== Activity ==
Read through the records. Copy each line that has the word "system".

(Stored entries)
────────────────────

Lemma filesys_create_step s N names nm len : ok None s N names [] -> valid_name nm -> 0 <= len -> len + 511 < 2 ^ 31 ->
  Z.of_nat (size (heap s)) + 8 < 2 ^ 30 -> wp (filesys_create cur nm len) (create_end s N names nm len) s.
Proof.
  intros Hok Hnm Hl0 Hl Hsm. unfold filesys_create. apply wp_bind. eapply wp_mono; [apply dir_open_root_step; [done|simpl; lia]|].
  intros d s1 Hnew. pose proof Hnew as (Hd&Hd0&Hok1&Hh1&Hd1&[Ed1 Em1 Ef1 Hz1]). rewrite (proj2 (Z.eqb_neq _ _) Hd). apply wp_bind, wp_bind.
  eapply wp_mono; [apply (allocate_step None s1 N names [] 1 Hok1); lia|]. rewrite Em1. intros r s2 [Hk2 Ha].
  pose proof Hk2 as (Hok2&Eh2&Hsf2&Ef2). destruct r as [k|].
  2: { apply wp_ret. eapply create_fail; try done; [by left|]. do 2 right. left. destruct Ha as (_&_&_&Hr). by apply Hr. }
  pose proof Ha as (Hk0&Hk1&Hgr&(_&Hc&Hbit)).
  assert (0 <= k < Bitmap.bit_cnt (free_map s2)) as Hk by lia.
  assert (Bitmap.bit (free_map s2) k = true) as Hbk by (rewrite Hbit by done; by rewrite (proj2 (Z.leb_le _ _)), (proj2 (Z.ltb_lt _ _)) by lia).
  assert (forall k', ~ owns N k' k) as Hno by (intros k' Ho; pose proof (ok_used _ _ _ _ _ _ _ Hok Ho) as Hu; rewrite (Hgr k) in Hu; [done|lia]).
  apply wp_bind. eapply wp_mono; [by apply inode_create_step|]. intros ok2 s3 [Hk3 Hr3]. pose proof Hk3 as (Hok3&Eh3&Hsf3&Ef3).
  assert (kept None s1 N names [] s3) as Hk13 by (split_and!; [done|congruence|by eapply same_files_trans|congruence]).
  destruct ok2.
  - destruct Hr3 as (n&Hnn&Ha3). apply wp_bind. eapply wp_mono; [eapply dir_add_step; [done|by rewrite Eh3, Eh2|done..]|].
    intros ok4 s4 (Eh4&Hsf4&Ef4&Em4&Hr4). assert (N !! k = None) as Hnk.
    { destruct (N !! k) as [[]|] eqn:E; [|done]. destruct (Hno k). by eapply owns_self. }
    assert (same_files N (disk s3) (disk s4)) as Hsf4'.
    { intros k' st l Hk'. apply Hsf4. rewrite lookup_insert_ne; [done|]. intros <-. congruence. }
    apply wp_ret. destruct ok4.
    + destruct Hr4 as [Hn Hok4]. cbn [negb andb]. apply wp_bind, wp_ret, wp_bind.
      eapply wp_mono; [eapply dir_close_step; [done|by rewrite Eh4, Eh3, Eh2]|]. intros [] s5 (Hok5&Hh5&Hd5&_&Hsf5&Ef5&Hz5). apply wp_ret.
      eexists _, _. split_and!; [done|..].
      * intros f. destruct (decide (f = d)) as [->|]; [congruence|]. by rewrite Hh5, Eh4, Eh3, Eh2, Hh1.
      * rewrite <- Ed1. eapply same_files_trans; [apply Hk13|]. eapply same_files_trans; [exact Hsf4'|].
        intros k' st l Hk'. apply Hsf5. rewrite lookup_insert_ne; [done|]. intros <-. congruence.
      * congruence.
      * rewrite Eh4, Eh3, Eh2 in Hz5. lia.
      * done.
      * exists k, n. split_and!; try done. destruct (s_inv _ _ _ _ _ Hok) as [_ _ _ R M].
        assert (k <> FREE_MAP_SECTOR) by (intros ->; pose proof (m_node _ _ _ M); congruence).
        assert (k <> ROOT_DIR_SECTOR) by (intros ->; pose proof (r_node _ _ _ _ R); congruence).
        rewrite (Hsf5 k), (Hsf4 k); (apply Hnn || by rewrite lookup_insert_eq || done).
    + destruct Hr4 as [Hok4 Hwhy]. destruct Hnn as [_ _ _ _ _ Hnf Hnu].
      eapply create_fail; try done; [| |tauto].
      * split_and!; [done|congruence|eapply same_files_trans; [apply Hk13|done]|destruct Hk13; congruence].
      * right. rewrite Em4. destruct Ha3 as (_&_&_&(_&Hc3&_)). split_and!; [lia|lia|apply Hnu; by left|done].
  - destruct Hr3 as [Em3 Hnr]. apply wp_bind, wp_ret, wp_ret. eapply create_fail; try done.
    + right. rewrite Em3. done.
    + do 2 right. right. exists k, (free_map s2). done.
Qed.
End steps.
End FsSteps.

────────────────────

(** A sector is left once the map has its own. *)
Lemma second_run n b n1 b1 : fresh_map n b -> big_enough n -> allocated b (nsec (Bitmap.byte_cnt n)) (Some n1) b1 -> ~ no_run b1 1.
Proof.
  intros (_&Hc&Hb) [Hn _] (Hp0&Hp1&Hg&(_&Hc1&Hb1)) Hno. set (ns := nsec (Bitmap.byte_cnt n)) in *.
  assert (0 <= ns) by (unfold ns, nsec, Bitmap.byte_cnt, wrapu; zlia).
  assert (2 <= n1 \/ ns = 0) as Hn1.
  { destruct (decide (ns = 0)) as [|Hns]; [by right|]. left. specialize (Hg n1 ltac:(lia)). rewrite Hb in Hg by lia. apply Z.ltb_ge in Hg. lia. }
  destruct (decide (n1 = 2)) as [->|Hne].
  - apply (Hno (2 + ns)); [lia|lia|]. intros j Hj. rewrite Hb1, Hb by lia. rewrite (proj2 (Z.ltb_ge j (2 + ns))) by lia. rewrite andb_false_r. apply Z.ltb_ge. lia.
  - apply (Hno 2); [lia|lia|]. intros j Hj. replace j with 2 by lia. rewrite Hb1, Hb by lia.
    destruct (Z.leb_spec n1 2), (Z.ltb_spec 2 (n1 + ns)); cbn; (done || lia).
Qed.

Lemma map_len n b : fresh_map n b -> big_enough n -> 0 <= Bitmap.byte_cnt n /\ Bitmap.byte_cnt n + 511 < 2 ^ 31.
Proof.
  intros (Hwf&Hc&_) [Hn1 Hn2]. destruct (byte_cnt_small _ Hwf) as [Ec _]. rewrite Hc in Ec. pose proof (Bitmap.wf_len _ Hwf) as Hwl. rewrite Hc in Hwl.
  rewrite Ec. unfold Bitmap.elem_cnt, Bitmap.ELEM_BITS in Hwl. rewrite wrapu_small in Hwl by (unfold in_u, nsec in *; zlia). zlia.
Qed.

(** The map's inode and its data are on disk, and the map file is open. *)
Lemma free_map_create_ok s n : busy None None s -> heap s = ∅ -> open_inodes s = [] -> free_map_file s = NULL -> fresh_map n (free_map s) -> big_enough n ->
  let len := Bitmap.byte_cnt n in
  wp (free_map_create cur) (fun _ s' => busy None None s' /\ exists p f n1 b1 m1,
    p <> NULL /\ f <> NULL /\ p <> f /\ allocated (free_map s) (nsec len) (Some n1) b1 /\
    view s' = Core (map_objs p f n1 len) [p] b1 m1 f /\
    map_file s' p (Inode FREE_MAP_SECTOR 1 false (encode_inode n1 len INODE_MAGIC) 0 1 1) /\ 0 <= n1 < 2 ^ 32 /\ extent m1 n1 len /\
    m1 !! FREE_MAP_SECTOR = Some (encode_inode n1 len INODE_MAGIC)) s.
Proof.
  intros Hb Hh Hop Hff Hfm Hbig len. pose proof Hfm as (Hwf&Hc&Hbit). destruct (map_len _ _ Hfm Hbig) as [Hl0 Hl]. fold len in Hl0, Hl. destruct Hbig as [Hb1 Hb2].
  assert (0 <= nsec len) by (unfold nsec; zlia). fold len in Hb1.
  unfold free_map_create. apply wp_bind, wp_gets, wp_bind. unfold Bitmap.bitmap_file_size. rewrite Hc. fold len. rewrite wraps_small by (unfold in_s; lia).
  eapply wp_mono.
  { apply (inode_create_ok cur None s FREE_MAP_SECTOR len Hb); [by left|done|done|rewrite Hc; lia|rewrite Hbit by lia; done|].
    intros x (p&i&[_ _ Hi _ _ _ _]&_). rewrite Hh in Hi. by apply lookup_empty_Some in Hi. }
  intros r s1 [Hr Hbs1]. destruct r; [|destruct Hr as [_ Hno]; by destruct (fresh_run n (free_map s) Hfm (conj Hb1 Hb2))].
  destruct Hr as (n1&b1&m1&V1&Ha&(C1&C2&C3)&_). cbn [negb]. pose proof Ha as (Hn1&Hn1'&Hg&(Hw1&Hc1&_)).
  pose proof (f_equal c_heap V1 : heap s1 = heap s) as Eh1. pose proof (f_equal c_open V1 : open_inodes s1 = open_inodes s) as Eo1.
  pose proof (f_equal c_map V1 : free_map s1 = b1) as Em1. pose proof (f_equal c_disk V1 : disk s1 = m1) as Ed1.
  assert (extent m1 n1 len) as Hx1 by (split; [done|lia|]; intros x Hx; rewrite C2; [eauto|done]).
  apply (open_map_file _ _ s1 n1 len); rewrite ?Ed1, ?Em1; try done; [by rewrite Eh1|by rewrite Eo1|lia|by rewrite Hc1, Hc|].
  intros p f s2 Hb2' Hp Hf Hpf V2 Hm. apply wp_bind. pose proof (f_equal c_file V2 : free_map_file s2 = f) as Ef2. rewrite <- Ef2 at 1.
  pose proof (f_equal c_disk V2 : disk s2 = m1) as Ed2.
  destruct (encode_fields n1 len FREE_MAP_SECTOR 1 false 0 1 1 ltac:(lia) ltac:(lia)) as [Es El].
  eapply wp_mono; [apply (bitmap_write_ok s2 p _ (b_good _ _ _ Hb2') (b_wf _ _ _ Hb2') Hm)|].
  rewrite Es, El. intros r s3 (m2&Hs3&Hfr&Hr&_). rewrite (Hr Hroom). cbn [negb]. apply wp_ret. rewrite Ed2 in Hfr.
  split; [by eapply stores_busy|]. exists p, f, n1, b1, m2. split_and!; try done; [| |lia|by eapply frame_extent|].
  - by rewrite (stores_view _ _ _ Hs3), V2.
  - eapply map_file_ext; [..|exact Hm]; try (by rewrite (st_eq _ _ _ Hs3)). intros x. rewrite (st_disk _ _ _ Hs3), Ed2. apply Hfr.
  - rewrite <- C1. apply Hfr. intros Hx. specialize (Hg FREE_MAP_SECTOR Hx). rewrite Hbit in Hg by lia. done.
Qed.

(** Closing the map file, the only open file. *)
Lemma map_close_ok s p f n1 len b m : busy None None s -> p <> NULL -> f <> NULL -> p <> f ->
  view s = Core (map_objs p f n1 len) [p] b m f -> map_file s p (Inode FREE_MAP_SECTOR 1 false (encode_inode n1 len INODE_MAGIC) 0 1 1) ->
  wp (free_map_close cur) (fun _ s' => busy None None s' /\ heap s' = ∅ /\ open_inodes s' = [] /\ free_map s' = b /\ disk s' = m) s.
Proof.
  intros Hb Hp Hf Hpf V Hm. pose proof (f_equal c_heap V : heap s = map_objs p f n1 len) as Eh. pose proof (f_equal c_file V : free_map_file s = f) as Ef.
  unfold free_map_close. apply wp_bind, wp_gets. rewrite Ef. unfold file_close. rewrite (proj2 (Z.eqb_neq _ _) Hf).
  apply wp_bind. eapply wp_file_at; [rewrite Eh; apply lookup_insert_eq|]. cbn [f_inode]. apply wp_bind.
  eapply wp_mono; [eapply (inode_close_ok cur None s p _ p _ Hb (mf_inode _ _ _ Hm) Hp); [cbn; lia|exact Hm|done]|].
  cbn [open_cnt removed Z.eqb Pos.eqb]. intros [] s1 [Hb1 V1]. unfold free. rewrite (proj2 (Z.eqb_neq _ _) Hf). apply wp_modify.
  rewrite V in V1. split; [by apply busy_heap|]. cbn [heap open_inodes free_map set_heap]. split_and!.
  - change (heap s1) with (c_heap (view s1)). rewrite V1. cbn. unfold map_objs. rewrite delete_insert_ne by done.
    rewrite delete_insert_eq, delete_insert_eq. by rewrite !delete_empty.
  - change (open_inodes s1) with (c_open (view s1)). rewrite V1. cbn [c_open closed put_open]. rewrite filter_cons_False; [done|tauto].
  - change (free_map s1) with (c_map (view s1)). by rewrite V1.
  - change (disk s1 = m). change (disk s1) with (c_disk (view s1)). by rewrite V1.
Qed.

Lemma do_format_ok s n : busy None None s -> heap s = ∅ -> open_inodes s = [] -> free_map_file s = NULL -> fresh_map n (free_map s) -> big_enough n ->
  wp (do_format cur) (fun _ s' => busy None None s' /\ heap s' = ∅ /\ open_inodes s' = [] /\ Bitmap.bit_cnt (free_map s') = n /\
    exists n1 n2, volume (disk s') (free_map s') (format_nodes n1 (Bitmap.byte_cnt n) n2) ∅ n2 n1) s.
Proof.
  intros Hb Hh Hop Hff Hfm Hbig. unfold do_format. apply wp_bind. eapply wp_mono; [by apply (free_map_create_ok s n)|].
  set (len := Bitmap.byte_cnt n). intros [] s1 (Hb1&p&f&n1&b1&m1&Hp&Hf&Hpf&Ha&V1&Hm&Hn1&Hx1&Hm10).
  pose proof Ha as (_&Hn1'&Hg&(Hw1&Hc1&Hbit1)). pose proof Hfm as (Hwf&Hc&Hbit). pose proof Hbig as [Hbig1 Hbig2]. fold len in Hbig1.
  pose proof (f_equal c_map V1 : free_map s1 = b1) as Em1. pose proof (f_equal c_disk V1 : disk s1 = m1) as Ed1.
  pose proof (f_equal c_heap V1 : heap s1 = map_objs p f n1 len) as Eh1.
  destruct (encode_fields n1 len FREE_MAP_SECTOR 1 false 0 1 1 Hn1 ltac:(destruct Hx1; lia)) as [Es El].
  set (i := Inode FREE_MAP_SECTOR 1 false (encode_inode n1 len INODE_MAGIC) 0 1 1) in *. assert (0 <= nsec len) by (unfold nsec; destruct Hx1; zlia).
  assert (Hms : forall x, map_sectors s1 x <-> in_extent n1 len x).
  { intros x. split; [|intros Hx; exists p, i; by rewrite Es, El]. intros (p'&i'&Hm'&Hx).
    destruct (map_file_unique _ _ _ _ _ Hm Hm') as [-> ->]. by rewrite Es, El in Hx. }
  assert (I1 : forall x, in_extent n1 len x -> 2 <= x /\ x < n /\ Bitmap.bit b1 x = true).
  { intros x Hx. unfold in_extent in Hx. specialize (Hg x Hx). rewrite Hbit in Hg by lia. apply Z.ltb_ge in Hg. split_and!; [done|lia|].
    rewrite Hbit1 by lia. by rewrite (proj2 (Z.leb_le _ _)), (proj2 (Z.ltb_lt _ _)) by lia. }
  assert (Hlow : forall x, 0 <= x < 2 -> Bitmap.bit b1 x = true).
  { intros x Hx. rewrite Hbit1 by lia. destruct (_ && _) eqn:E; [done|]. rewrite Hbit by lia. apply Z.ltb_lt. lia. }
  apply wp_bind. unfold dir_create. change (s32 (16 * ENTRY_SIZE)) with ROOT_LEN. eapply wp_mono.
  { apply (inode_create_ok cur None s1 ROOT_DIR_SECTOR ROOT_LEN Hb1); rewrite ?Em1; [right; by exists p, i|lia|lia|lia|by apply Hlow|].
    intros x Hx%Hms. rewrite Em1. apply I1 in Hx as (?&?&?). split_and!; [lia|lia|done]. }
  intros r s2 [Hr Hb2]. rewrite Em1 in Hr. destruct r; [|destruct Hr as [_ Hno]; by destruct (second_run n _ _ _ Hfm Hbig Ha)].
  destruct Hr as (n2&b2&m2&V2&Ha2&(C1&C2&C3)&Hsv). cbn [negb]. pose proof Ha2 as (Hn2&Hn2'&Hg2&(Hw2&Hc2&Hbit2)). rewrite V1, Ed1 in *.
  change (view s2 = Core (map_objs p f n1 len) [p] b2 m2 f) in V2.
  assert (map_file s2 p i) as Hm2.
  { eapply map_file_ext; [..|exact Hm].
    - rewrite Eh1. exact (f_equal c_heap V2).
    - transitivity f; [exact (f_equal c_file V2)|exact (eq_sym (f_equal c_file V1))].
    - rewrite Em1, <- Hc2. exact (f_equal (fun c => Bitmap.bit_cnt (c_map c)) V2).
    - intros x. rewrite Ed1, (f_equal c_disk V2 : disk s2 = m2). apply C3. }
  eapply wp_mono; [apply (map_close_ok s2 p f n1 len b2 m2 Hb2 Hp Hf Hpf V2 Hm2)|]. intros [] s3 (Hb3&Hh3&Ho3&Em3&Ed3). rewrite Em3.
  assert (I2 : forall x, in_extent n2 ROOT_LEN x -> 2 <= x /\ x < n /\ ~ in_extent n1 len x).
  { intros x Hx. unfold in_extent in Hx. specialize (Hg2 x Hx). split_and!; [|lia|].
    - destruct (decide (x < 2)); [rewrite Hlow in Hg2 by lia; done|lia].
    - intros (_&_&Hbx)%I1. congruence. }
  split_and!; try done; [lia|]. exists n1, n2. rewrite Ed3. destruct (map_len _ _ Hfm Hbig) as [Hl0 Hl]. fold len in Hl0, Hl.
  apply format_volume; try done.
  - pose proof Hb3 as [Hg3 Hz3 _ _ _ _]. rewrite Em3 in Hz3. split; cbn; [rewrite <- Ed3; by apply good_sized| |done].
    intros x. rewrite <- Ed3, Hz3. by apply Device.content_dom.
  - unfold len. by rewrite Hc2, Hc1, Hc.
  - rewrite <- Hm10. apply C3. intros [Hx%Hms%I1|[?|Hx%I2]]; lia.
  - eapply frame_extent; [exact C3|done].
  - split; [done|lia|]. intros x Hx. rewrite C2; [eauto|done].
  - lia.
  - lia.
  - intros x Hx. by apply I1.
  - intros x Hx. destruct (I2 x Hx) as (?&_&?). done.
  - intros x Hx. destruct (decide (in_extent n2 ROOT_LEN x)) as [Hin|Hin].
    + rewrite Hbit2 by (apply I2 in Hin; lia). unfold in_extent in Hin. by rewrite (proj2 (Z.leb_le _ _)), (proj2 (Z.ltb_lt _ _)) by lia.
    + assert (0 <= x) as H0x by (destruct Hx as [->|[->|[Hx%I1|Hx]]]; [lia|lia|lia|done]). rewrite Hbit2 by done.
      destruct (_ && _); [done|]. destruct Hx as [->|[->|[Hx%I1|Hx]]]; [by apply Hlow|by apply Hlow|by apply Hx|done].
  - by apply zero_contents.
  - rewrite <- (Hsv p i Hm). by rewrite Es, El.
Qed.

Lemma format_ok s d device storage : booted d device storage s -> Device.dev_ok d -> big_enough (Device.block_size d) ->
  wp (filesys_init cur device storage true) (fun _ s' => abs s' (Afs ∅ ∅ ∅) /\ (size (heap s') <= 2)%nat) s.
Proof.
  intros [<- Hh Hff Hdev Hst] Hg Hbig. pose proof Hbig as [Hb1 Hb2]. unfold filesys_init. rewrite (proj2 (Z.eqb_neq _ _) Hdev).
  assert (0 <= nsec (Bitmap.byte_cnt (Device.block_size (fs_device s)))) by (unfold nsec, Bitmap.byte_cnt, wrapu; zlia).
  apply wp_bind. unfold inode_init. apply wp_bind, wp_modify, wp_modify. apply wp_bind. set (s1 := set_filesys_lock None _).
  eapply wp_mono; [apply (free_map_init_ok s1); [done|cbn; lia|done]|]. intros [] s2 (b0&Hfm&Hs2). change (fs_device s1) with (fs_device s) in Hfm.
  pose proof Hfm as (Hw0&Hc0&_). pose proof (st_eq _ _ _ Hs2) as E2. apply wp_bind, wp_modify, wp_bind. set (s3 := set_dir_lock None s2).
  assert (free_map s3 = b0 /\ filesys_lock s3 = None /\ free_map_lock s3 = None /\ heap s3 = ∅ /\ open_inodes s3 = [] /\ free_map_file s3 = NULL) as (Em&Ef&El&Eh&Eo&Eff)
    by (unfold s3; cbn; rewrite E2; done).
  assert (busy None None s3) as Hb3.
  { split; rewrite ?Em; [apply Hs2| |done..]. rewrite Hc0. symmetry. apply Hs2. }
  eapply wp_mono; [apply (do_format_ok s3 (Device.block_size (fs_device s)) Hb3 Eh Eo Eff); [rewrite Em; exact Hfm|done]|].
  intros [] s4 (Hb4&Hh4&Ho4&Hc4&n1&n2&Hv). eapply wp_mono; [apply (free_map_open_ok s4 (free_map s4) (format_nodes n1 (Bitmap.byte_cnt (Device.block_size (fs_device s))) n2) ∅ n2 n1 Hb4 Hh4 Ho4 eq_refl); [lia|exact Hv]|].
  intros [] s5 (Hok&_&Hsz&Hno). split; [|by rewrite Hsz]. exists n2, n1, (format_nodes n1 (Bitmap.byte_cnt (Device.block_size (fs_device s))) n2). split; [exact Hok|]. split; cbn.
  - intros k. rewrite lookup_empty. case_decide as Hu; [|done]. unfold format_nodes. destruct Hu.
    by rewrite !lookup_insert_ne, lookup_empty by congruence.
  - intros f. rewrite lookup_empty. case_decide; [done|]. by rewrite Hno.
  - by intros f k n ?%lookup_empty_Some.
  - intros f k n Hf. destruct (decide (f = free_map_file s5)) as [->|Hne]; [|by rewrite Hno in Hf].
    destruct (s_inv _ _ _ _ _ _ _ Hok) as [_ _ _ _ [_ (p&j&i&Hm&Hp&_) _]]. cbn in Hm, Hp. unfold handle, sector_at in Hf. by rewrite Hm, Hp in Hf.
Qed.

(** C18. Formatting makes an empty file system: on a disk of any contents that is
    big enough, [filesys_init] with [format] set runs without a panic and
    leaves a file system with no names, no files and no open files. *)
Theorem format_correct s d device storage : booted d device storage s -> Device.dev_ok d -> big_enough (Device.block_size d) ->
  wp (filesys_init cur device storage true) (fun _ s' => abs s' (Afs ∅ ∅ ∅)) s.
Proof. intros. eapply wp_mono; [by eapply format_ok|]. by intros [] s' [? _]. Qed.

────────────────────

== Reply ==
(** C18. Formatting makes an empty file system: on a disk of any contents that is
    leaves a file system with no names, no files and no open files. *)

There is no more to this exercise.